Illustration by Jason Reed
In an extremely conspicuous move, the NSA chose Christmas Eve to release an internal review of the times the agency caught employees spying on Americans.
The report is a collection of documents, heavily redacted, arranged by quarter, and ranging from the end of 2001 to the end of 2012. They largely catalog individual instances where a National Security Agency employee illegally or mistakenly used the agency’s powerful technology to search an American or a foreigner in the U.S. without a warrant, was caught, reprimanded, and the information deleted.

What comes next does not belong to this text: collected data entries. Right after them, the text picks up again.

Definition bufferevent_write (b : Z) (data : block Z) w : res (Z * heap (event_base U)) :=
  v ← bev_at b w; '(r, w) ← evbuffer_add alloc run_cb (output v) data w; Ok (if r =? -1 then -1 else 0, w).

Definition bufferevent_read (b : Z) (size : Z) w : res (Z * block Z * heap (event_base U)) :=
  v ← bev_at b w; '(r, out, w) ← evbuffer_remove run_cb (input v) size w; Ok (u64 r, out, w).

Definition bufferevent_write_buffer (b buf : Z) w : res (Z * heap (event_base U)) :=
  v ← bev_at b w; '(r, w) ← evbuffer_add_buffer alloc run_cb (output v) buf w; Ok (if r =? -1 then -1 else 0, w).

Definition bufferevent_read_buffer (b buf : Z) w : res (Z * heap (event_base U)) :=
  v ← bev_at b w; evbuffer_add_buffer alloc run_cb buf (input v) w.

(** The flags of the callback for the high mark. *)
Definition mark_flags (f : Z -> Z) (buf : Z) w : res (heap (event_base U)) :=
  e ← buf_at buf w;
  Ok (put_buf buf (set_callbacks e ((fun c => if cb_func c =? BUFFEREVENT_INBUF_WM_CB then MkCb (cb_func c) (cbarg c) (f (cb_flags c)) else c) <$> callbacks e)) w).

(** Without memory the callback is NULL, and setting its flags goes wrong. *)
Definition bufferevent_setwatermark (b : Z) (events lowmark highmark : Z) w : res (heap (event_base U)) :=
  v ← bev_at b w;
  let v := if has events EV_WRITE then set_marks v (wm_read_low v) (wm_read_high v) lowmark highmark else v in
  let w := put_bev b v w in
  if negb (has events EV_READ) then Ok w else
  let v := set_marks v lowmark highmark (wm_write_low v) (wm_write_high v) in
  let w := put_bev b v w in
  if negb (highmark =? 0) then
    w ← (if read_watermarks_cb v then Ok w else
           '(ok, w) ← evbuffer_add_cb alloc (input v) BUFFEREVENT_INBUF_WM_CB b w;
           _ ← assert_ok (ok : bool); Ok (put_bev b (set_wm_cb v) w));
    w ← mark_flags (fun f => Z.lor f EVBUFFER_CB_ENABLED) (input v) w;
    n ← evbuffer_get_length (input v) w;
    if n >=? highmark then bufferevent_suspend_read_ b BEV_SUSPEND_WM w else bufferevent_unsuspend_read_ b BEV_SUSPEND_WM w
  else
    w ← (if read_watermarks_cb v then mark_flags (fun f => Z.land f (Z.lnot EVBUFFER_CB_ENABLED)) (input v) w else Ok w);
    bufferevent_unsuspend_read_ b BEV_SUSPEND_WM w.

(** ** New pairs *)

(** The bufferevent at [b], cleared before; [false] for -1. *)
Definition bufferevent_init_common_ (b : Z) (opts : Z) w : res (bool * heap (event_base U)) :=
  let '(inb, w) := evbuffer_new alloc w in
  if inb =? NULL then Ok (false, w) else
  let '(outb, w) := evbuffer_new alloc w in
  if outb =? NULL then w ← evbuffer_free inb w; Ok (false, w) else
  if Z.land opts (Z.lor BEV_OPT_DEFER_CALLBACKS BEV_OPT_UNLOCK_CALLBACKS) =? BEV_OPT_UNLOCK_CALLBACKS then Ok (false, w) else
  Ok (true, put_bev b (MkBev inb outb 0 0 0 0 EV_WRITE NULL NULL NULL NULL false false false 0 0 0 0 opts 1 NULL) w).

It’s been more than a year and a half since former NSA systems analyst Edward Snowden leaked agency documents to journalists—the public has learned of its astounding technological power, like tapping into raw Internet data or collecting the phone calls of entire countries. But so far, the agency has insisted that it doesn’t actually collect the content of Americans’ communications without a warrant or court order, which would be illegal. That’s distinct from metadata, like call times, of Americans’ phone calls, which, as Snowden revealed, the agency has collected for years. Though inadvertent collection of Americans’ information does occasionally happen, the NSA has long stated, it takes immediate steps to delete the information and reprimand the agent responsible.

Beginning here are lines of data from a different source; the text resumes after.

Lemma enable_acts w B b v p u n m ev : at_rest w B b v p u n m -> 1 <= n -> 1 <= m -> fits B v u (Enable ev) -> acts w B b v p u n m (Enable ev).
Proof.
  intros HR Hn Hm (Hl1 & Hl2 & _). pose proof HR as ((_ & _ & _ & _ & Hap & _) & _). destruct (enable_spec alloc user_cb fuel w B b v p u n m ev HR Hn Hm Hl1 Hl2) as (w' & v' & u' & E & R & Kv & Ku & F). cbn [act]. rewrite E. cbn [mbind res_bind].
  set (v2 := enabling v ev) in *. destruct (kept_ends _ _ Kv) as (_ & _ & Ev & _). destruct (kept_ends _ _ Ku) as (_ & _ & Eu & _).
  set (B' := handed (handed B u v2) v2 u) in *. destruct (flow_kept B' _ _ _ _ Kv Ku) as (F1 & _). destruct (flow_kept B' _ _ _ _ Ku Kv) as (F2 & _).
  destruct (handed_flow (handed B u v2) v2 u Hap) as (F3 & F4). destruct (handed_flow B u v2 (apart_sym _ _ Hap)) as (F5 & F6).
  exists 0, [], w', B', v', u'. split; [done |]. split; [done |]. split; [| split; [done |]; split; [done |]; split; [| done]].
  - rewrite F1, F2. unfold B'. rewrite F3, F4, F5, F6. done.
  - intros x Hx. unfold B'. destruct (handed_others (handed B u v2) v2 u) as [H1 _], (handed_others B u v2) as [_ H2]. rewrite (H1 x Hx). by apply H2.
Qed.

(** C26. A pair is two pipes: of two ends without a high read mark, whichever writes, reads, enables or disables, what is written to the one end and what is read at the other are the same bytes
    in the same order, with those between still on their way, and nothing is lost, repeated or changed; when the one end writes and the
    other reads, nothing waits, so all that was written can be read.  Writing fails for want of memory only, and then nothing
    has changed.  Enabling and disabling lose nothing.  No other buffer and no other bufferevent is touched.  (A high read mark holds data back:
    [high_mark_waits].) *)
Theorem pair_is_pipe w B b v p u n m o : at_rest w B b v p u n m -> 1 <= n -> 1 <= m -> fits B v u o ->
  exists ret got w' B' v' u', act alloc user_cb fuel o b w = Ok (ret, Some <$> got, w') /\ at_rest w' B' b v' p u' n m /\
    piped alloc o (arrived B v) (flow B v u) (flow B u v) ret got (flow B' v' u') (flow B' u' v') /\
    enabled v' = enabled_after o (enabled v) /\ enabled u' = enabled u /\ others_same B B' v u /\ frame w w' b p [input v; output v; input u; output u].
Proof.
  intros HR Hn Hm Hf. destruct o as [xs | k | ev | ev].
  - by apply write_acts.
  - by apply read_acts.
  - by apply enable_acts.
  - destruct (disable_spec w B b v p u n m ev HR Hn) as (E & R). cbn [act]. rewrite E. eexists 0, [], _, B, (disabling v ev), u. split; [done |]. split; [done |].
    split; [done |]. split; [done |]. split; [done |]. split; [done | apply put_frame].
Qed.
End pipes.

One bit of apparently new information in this report is that in the panicked week after 9/11—which would indeed prompt the NSA to acquire unprecedented legal authorization—a false rumor swept the agency that it was about to declare a sort of temporary martial law. Agents could wantonly look at much more information than they were authorized to, as the rumor went:
There were [REDACTED NUMBER] of incidents involving the use of improper retrieval strategies against the [LONG REDACTION] raw traffic files this quarter. Several of the incidents occurred in the immediate aftermath of the 11 September terrorist attacks when rumors were rife that the rules governing SIGNIT collection were going to be suspended. The NSA General Counsel subsequently made an Agency-wide appearance on 17 September on NSA’s secure television network to inform the workforce that the rumors were not true; he emphasized that the rules had not been suspended or changed.
The number of people illegally targeted is, of course, redacted in that document.

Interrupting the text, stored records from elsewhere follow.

(** [setup_server] makes a pair that carries nothing yet, whose one end writes, whose other end reads and has the callback. *)
Lemma setup_carries sizeof_pair read_cb server w B : (forall a n, alloc a n = true) -> holds w B -> clean w -> read_cb <> NULL ->
  exists in_buf out_buf w', setup_pair alloc user_cb fuel sizeof_pair read_cb server w = Ok (in_buf, out_buf, w') /\ carries w' in_buf out_buf read_cb server [].
Proof.
  intros Ha Hh Hc Hr. unfold setup_pair. destruct (pair_new_spec alloc sizeof_pair Ha w B VMP_BUFFEREVENTS_OPTIONS Hh Hc) as (w1 & B1 & b & v & p & u & -> & (HP & _) & F1 & F2 & E1 & E2 & Hw & _).
  cbn [mbind res_bind of_option]. pose proof HP as (_ & _ & Lv & _). unfold bufferevent_setcb. rewrite (live_bev _ _ _ _ _ Lv). cbn [mbind res_bind]. set (v1 := set_user v read_cb NULL NULL server).
  assert (HP1 : pair_is (put_bev b v1 w1) B1 b v1 p u 1 1) by (eapply pair_put; [done | eapply live_put; try done | done | done]).
  assert (Hq : forall x y, flow B1 x y = [] -> waiting B1 x = []) by (intros x y; unfold flow; by intros [_ ?]%app_eq_nil).
  assert (HR1 : at_rest (put_bev b v1 w1) B1 b v1 p u 1 1) by (split; [done |]; split; intros _; [by apply (Hq v1 u) | by apply (Hq u v1)]).
  destruct (enable_spec alloc user_cb fuel _ B1 b v1 p u 1 1 (Z.lor EV_READ EV_PERSIST) HR1) as (w2 & v2 & u2 & -> & R2 & Kv & Ku & _); [done | done | change (flow B1 v1 u) with (flow B1 v u); by rewrite F1 | change (flow B1 u v1) with (flow B1 u v); by rewrite F2 |].
  cbn [mbind res_bind]. exists b, p, w2. split; [done |]. set (B2 := handed _ _ _) in *. exists B2, u2, v2. split; [by apply rest_sym |].
  destruct HP1 as (_ & _ & _ & _ & Hap & _). set (v3 := enabling v1 _) in *. assert (Hap3 : apart v3 u) by exact Hap.
  destruct (flow_kept B2 _ _ _ _ Ku Kv) as (G1 & G2 & _). destruct (flow_kept B2 _ _ _ _ Kv Ku) as (G3 & _). destruct (handed_flow (handed B1 u v3) v3 u Hap3) as (G4 & G5). destruct (handed_flow B1 u v3 (apart_sym _ _ Hap3)) as (G6 & G7).
  assert (G8 : flow B1 u v3 = [] /\ flow B1 v3 u = []) by (split; assumption). destruct G8 as (G8 & G9).
  destruct Kv as (? & ? & ? & ? & ? & ->). split; [rewrite G2; unfold talks, v3; cbn [enabled enabling set_enabled v1 set_user]; rewrite E1, E2; done |].
  split; [rewrite G1; unfold B2; by rewrite G5, G6, G8 |]. split; [rewrite G3; unfold B2; by rewrite G4, G7, G9 | done].
Qed.

Lemma carried w in_buf out_buf read_cb server p : carries w in_buf out_buf read_cb server p -> exists B v u, at_rest w B out_buf v in_buf u 1 1 /\ talks v u = true /\ arrived B u = p /\ waiting B v = [] /\
  length (flow B u v) = 0%nat /\ calls_back u read_cb server /\ wm_read_low u = 0.
Proof.
  intros (B & v & u & HR & Ht & Hf & Hb & Hr & Hw). exists B, v, u. pose proof HR as (_ & H1 & _). unfold flow in Hf. rewrite (H1 Ht), app_nil_r in Hf.
  do 3 (split; [done |]). split; [by apply H1 | done].
Qed.

Lemma live_due w b p u n read_cb server : live (client w) b p u n -> due u -> calls_back u read_cb server -> read_cb <> NULL -> reader_due user_cb w b read_cb server.
Proof.
  intros (Hb & _ & _ & _ & _ & _ & _ & Hq & _) [H1 H2] (C1 & C2 & C3 & C4) Hr. split.
  { rewrite elem_of_app. destruct Hq as [(? & _) | [(_ & ? & _) | (_ & _ & ?)]]; [done | by left | by right]. }
  unfold bufferevent_run_deferred_callbacks_unlocked. eexists u, _. split; [done |]. rewrite (bev_at_Ok _ _ _ Hb). cbn [mbind res_bind].
  rewrite C3. change (NULL =? NULL) with true. cbn [negb]. rewrite andb_false_r. cbn [mbind res_bind]. rewrite (bev_at_Ok _ _ _ Hb). cbn [mbind res_bind].
  rewrite H1, C1, C4, (proj2 (Z.eqb_neq read_cb NULL) Hr). cbn [andb negb]. reflexivity.
Qed.

Lemma send_carries w in_buf out_buf read_cb server p xs : read_cb <> NULL -> carries w in_buf out_buf read_cb server p -> xs <> [] -> Z.of_nat (length xs) <= 2 ^ 60 -> Z.of_nat (length p) + Z.of_nat (length xs) < 2 ^ 63 ->
  exists r w', bufferevent_write alloc (run_cb alloc user_cb (S (S fuel))) out_buf (Some <$> xs) w = Ok (r, w') /\
    ((r = 0 /\ carries w' in_buf out_buf read_cb server (p ++ xs) /\ reader_due user_cb w' in_buf read_cb server) \/ (r = -1 /\ carries w' in_buf out_buf read_cb server p /\ oom)).
Proof.
  intros Hnn Hc Hne Hl Hs. destruct (carried _ _ _ _ _ _ Hc) as (B & v & u & HR & Ht & Ha & Hw & Hb & Hr & Hm).
  assert (Hf : flow B v u = p) by (unfold flow; by rewrite Hw, Ha, app_nil_r). pose proof HR as (HP & R1 & R2). pose proof HP as (_ & _ & _ & _ & Hap & _).
  destruct (write_spec alloc user_cb fuel w B out_buf v in_buf u 1 1 xs HR) as (r & w' & v' & u' & B' & E & HP' & (Kv & Ku & _) & H); [done | done | done | by rewrite Hf |].
  exists r, w'. split; [done |]. destruct (flow_kept B' _ _ _ _ Kv Ku) as (F1 & T1 & W1 & _). destruct (flow_kept B' _ _ _ _ Ku Kv) as (F2 & T2 & W2 & _).
  destruct (kept_ends _ _ Ku) as (_ & _ & _ & Rd & Wl). pose proof (kept_calls _ _ _ _ Ku Hr) as Hr'. assert (Hnr : readcb u <> NULL) by (destruct Hr as [-> _]; done). destruct H as [(-> & -> & Hd) | (-> & -> & Ho)].
  - left. set (B1 := <[output v := waiting B v ++ xs]> B) in *. pose proof Hap as (N1 & N2 & N3 & N4 & N5 & N6).
    assert (G : flow B1 v u = flow B v u ++ xs /\ flow B1 u v = flow B u v /\ waiting B1 u = waiting B u).
    { unfold flow, waiting, arrived, B1. rewrite lookup_insert_eq, !lookup_insert_ne by done. cbn. by rewrite app_assoc. }
    destruct G as (G1 & G2 & G3). destruct (handed_flow B1 v u Hap) as (F3 & F4). destruct (handed_bytes B1 v u Hap) as (W3 & W4 & _).
    split; [done |]. split; [| pose proof HP' as (_ & _ & _ & Lu & _); eapply live_due; [exact Lu | by apply Hd | done | done]].
    exists (handed B1 v u), v', u'. split; [split; [done |]; rewrite T1, T2, W1, W2, W3, W4, G3; split; [by intros -> | done] |].
    split; [by rewrite T1 |]. split; [by rewrite F1, F3, G1, Hf |]. split; [by rewrite F2, F4, G2 |]. split; [done |]. by rewrite Wl.
  - right. split; [done |]. split; [| done]. exists B, v', u'. split; [split; [done |]; by rewrite T1, T2, W1, W2 |]. split; [by rewrite T1 |]. split; [by rewrite F1 |]. split; [by rewrite F2 |]. split; [done |]. by rewrite Wl.
Qed.

Lemma receive_carries w in_buf out_buf read_cb server p k : carries w in_buf out_buf read_cb server p -> Z.of_nat k < 2 ^ 31 ->
  exists w', bufferevent_read (run_cb alloc user_cb (S (S fuel))) in_buf (Z.of_nat k) w = Ok (Z.of_nat (length (take k p)), Some <$> take k p, w') /\ carries w' in_buf out_buf read_cb server (drop k p).
Proof.
  intros Hc Hk. destruct (carried _ _ _ _ _ _ Hc) as (B & v & u & HR & Ht & Ha & Hw & Hb & Hr & Hm). pose proof (rest_sym _ _ _ _ _ _ _ _ HR) as HR'.
  destruct (read_spec alloc user_cb fuel w B in_buf u out_buf v 1 1 (Z.of_nat k) HR') as (w' & E & R & _); [lia | lia |]. rewrite Nat2Z.id, Ha in *.
  exists w'. split; [done |]. pose proof HR as ((_ & _ & _ & _ & (N1 & N2 & N3 & N4 & N5 & N6) & _) & _). exists (<[input u := drop k p]> B), v, u. split; [by apply rest_sym |]. split; [done |].
  unfold flow, arrived, waiting in *. rewrite lookup_insert_eq, !lookup_insert_ne by done. split; [cbn; by rewrite Hw, app_nil_r |]. by split.
Qed.
End servers.

(** ** What the threads do with it *)

(** The listener's thread sends, the server's thread receives. *)
Inductive use := Send (xs : list Z) | Receive (sizeof_conn : nat).

(** The result of the call and the bytes it gets. *)
Fixpoint exec {U} alloc (user_cb : Z -> called_for -> Z -> Z -> heap (event_base U) -> res (heap (event_base U))) (fuel : nat) (in_buf out_buf : Z) (us : list use)
    (w : heap (event_base U)) : res (list (Z * block Z) * heap (event_base U)) :=
  let cbs := run_cb alloc user_cb (S (S fuel)) in
  match us with
  | [] => Ok ([], w)
  | u :: us =>
      '(r, w) ← (match u with
                 | Send xs => '(r, w) ← bufferevent_write alloc cbs out_buf (Some <$> xs) w; Ok (r, [], w)
                 | Receive k => '(n, got, w) ← bufferevent_read cbs in_buf (Z.of_nat k) w; Ok (n, got, w)
                 end);
      '(rs, w) ← exec alloc user_cb fuel in_buf out_buf us w; Ok (r :: rs, w)
  end.

(** The results are those of the pipe of [Server], from [p] to [p']. *)
Inductive as_pipe (alloc : Z -> Z -> bool) : list use -> list (Z * block Z) -> list Z -> list Z -> Prop :=
| as_end p : as_pipe alloc [] [] p p
| as_sent xs us rs p p' : as_pipe alloc us rs (p ++ xs) p' -> as_pipe alloc (Send xs :: us) ((0, []) :: rs) p p'
| as_refused xs us rs p p' : (exists a n, alloc a n = false) -> as_pipe alloc us rs p p' -> as_pipe alloc (Send xs :: us) ((-1, []) :: rs) p p'
| as_received k us n got rest rs p p' : Server.evbuffer_remove k p = (n, got, rest) -> as_pipe alloc us rs rest p' ->
    as_pipe alloc (Receive k :: us) ((n, Some <$> got) :: rs) p p'.

(** All that is sent. *)
Definition sent (us : list use) : list Z := concat (map (fun u => match u with Send xs => xs | Receive _ => [] end) us).

Definition modest (us : list use) : Prop :=
  Z.of_nat (length (sent us)) <= 2 ^ 60 /\ Forall (fun u => match u with Send xs => xs <> [] | Receive k => Z.of_nat k < 2 ^ 31 end) us.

Despite largely lacking specifics, the documents do show that the NSA’s practice of mistakenly targeting an American target, realizing the error, and having to delete what it found has been a consistent problem for over a decade. The most recentdocument, which details the final quarter of 2012, detailed a range of instances where agents were found to have illegally spied on Americans, though again, specifics have been redacted.
On [REDACTED NUMBER] occasions during the fourth quarter, analysts performed overly broad or poorly constructed database queries that potentially selected or returned information about USPs. These queries used [LONG REDACTION] that produced imprecise results. On [REDACTED NUMBER] of those occasions, the queries returned results, which were deleted or aged off, as required, and no reports were issued. Analysts who performed these queries were counseled by their management.”
The NSA’s timing is conspicuous, as most news agencies run on a skeleton crew on Christmas Eve and Day. It echoes the Director of National Intelligence’s habit of, every three months, waiting until a Friday afternoon to announce that its legal authorization for continuing that phone metadata program has been renewed.
The agency did reiterate its stance that it’s tough on finding out misuse of its systems. “NSA takes even unintentional errors seriously and institutes corrective action, typically involving at a minimum a combination of training and technical measures designed to prevent recurrences. Data incorrectly acquired is almost always deleted, referred to as the ‘purge’ process,” it says in its release.
According to Bloomberg, the report is due to the agency’s legal obligation to answer an ACLU Freedom of Information Act request, though the NSA doesn’t mention that as a reason.